Prologue, Lumen -- My Fiction Thursday


This weeks My Fiction Thursday is going to be the Prologue of Lumen. As you know, Lumen is not far from being released and I really want you guys to have a taste of it before you drink from the deep end. Please, tell me what you think, but remember that this is still a draft.

Prologue 


It’s normal for a child to die on Templar Island. It’s natural selection. Each child born had energy flowing through its blood, but only some lived to be able to manipulate it and keep the flow of energy in order. Natural selection is pure, spilling blood in order to clean away impurity, even if it had been in the form of a new born.

The little boy, Daniel, played with his miniature blue aeroplane, running around the coffee table in the middle of the living room. The toy sat on his fingertips as he jumped around trying to make it fly. His father told him that it could.

“That was my favourite toy too,” the boy’s father said, sitting back in his chair with a smile. “Your great-granddaddy gave me that when I was little. He told me he got it from another island. A large island, far far away from here.”

A burst of laughter came from the kitchen. “Erik, don’t fill the boy’s head with nonsense, nobody has ever set foot off Templar,” his wife butted in.

“It’s true, Roan,” he grinned and rolled his eyes, then set them back on his son. “We don’t have them, but there’s somewhere that does.
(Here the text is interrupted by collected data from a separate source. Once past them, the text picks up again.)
Lemma index_scan_built s oid ioid key p rows : index_scan_rows c records oid ioid key p = Ok rows →
  built (IndexScanPlanNode s oid ioid key p) rows.
Proof.
  unfold index_scan_rows. intros Hrows. destruct (tables_ c !! oid) as [t|] eqn:Ht; [|done].
  destruct (matching_rids (Some t) _ key) as [rids| | |] eqn:Em; simplify_eq/=.
  destruct (mapR (find_record records oid) rids) as [es| | |] eqn:Ef; simplify_eq/=.
  destruct (Hheaps oid t Ht) as [Hok Hpages]. eexists. split; [reflexivity|]. split; [done|].
  apply mapR_Forall2 in Ef.
  assert (rids = es.*1 ∧ Forall (λ e, heap_at (heaps oid) e.1 = Some e.2) es) as [-> Hes].
  { clear Em Hrows. induction Ef as [|r e rids es Hre _ [-> IH]]; [done|]. unfold find_record in Hre.
    destruct (list_to_map _ !! r) as [b|] eqn:Er; [|done]. injection Hre as <-. split; [done|]. constructor; [|done].
    by apply (live_heap_at oid t). }
  by apply (index_scan_produces pages m nid c t (heaps oid) frames) with (es := es).
Qed.

(** One induction hypothesis, on a child. *)
Lemma built_small plan : small c records plan → ∃ rows, query_rows c records plan = Ok rows ∧ (Datatypes.S (length rows) < fuel)%nat.
Proof. unfold small. destruct (query_rows c records plan) as [rows| | |]; try done. by exists rows. Qed.

Lemma query_built plan : ∀ rows, query_rows c records plan = Ok rows → enough_fuel c records plan → built plan rows.
Proof.
  induction plan as [|s oid p|s oid ioid key p|s child IH oid|s child IH oid|s child IH oid exprs|s l IHl r IHr p|s l IHl r IHr lk rk
    |s child IH gb aggs types|s child IH obs|s child IH limit|s child IH exprs|s ut table index attrs names missing_ok];
    intros rows Hrows Hfuel; try done; simpl in Hrows; destruct Hfuel as [Hsmall Hfuel].
  - unfold table_rows in Hrows. destruct (tables_ c !! oid) as [t|] eqn:Ht; [|done]. destruct (Hheaps oid t Ht) as [Hok Hpages].
    eexists. split; [reflexivity|]. split; [done|]. by apply (seq_scan_produces fuel pages m nid c t (heaps oid)).
  - by apply index_scan_built.
  - destruct Hfuel as [Hfl Hfr]. destruct (built_small l) as (lrows & Hl & Hll); [by destruct l, Hfl|].
    destruct (built_small r) as (rrows & Hr & Hlr); [by destruct r, Hfr|]. rewrite Hl, Hr in Hrows. simpl in Hrows.
    destruct (IHl lrows Hl Hfl) as (el & Hel & Hsl & Hpl), (IHr rrows Hr Hfr) as (er & Her & Hsr & Hpr).
    eexists. split; [simpl; by rewrite Hel, Her|]. split; [done|]. apply nlj_produces with (lrows := lrows) (rrows := rrows); try done; [lia|].
    by rewrite Hsl, Hsr.
  - destruct Hfuel as [Hfl Hfr]. destruct (built_small l) as (lrows & Hl & Hll); [by destruct l, Hfl|].
    destruct (built_small r) as (rrows & Hr & Hlr); [by destruct r, Hfr|]. rewrite Hl, Hr in Hrows. simpl in Hrows.
    destruct (IHl lrows Hl Hfl) as (el & Hel & Hsl & Hpl), (IHr rrows Hr Hfr) as (er & Her & Hsr & Hpr).
    eexists. split; [simpl; by rewrite Hel, Her|]. split; [done|].
    apply hash_join_produces with (lrows := lrows) (rrows := rrows); try done; [lia|lia|]. by rewrite Hsl, Hsr.
  - destruct (built_small child) as (crows & Hc & Hlen); [by destruct child, Hfuel|]. rewrite Hc in Hrows. simpl in Hrows.
    destruct (IH crows Hc Hfuel) as (ex & Hex & Hs & Hp). eexists. split; [simpl; by rewrite Hex|]. split; [done|].
    apply aggregation_produces with (rows := crows); try done; [lia|]. by rewrite Hs.
  - destruct (built_small child) as (crows & Hc & Hlen); [by destruct child, Hfuel|]. rewrite Hc in Hrows. simpl in Hrows.
    destruct (std_sort _ crows.*1) as [sorted| | |] eqn:Esort; simplify_eq/=.
    destruct (IH crows Hc Hfuel) as (ex & Hex & Hs & Hp). eexists. split; [simpl; by rewrite Hex|]. split; [done|].
    apply sort_produces with (rows := crows); try done; [lia|]. by rewrite Hs.
  - destruct Hfuel as [Hlimit Hfuel].
    destruct (built_small child) as (crows & Hc & Hlen); [by destruct child, Hfuel|]. rewrite Hc in Hrows. simplify_eq/=.
    destruct (IH crows Hc Hfuel) as (ex & Hex & Hs & Hp). eexists. split; [simpl; by rewrite Hex|]. split; [done|].
    by apply limit_produces.
  - destruct (built_small child) as (crows & Hc & Hlen); [by destruct child, Hfuel|]. rewrite Hc in Hrows. simpl in Hrows.
    destruct (IH crows Hc Hfuel) as (ex & Hex & Hs & Hp). eexists. split; [simpl; by rewrite Hex|]. split; [done|].
    apply projection_produces with (rows := crows); [done|]. by rewrite Hs.
  - eexists. split; [reflexivity|]. split; [done|].
    destruct ut; try done; res_inv Hrows; simplify_eq/=; apply utility_produces; intros e' He' Ht'; unfold utility_rows; rewrite He'; simpl in *;
      (eapply computes_bind; [apply computes_catalog|]); rewrite ?Ht'; by apply computes_lift.
Qed.

Lemma Execute_query plan result :
  query_result c records plan = Ok result → enough_fuel c records plan →
  computes g (Execute plan) result.
Proof.
  intros Hres Hfuel. unfold query_result in Hres.
  destruct (query_rows c records plan) as [rows| | |] eqn:Hrows; simplify_eq/=.
  destruct (query_built plan rows Hrows Hfuel) as (ex & Hex & Hs & (I & HI & Hprod)).
  destruct (built_small plan) as (rows' & Hrows' & Hlen); [by destruct plan, Hfuel|]. rewrite Hrows in Hrows'. injection Hrows' as <-.
  destruct (Hprod _ HI) as (_ & e1 & Hinit & HI1 & Hy).
  assert (∀ acc, foldR (push_result (plan_schema plan)) acc rows = Ok (acc ++ result)) as Hfold.
  { clear -Hres. revert result Hres. induction rows as [|row rows IH]; intros result Hres acc; simpl in Hres.
    - injection Hres as <-. by rewrite app_nil_r.
    - destruct (result_tuple _ row) as [t| | |] eqn:Et; simplify_eq/=. destruct (mapR _ rows) as [ts| | |]; simplify_eq/=.
      unfold push_result. rewrite Et. simpl. fold (push_result (plan_schema plan)). rewrite (IH ts eq_refl). by rewrite <- app_assoc. }
  destruct (fold_next_ok (AbstractExecutor0 := ex_impl ex) g I _ rows fuel e1 [] result Hy ltac:(lia) (Hfold [])) as (e2 & _ & Hloop).
  unfold Execute. rewrite Hex. unfold run_executor. eapply computes_bind; [exact Hinit|]. cbv zeta.
  rewrite (proj1 (Hprod e1 HI1)), Hs. eapply computes_bind; [exact Hloop|]. apply computes_ret.
Qed.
Is that what you want to do when you’re older Daniel? Fly in one of them?”

Daniel continued to play with the toy, his arms outstretched as he ran around barefoot, pushing up onto his tiptoes. He watched the toy on his fingertips with awe and berated breath, letting the little air in the back of his throat tingle and dance around in his lungs.

“Daniel,” his father said, leaning forward on his chair to try and catch his son’s eye. “Daniel, look at me.”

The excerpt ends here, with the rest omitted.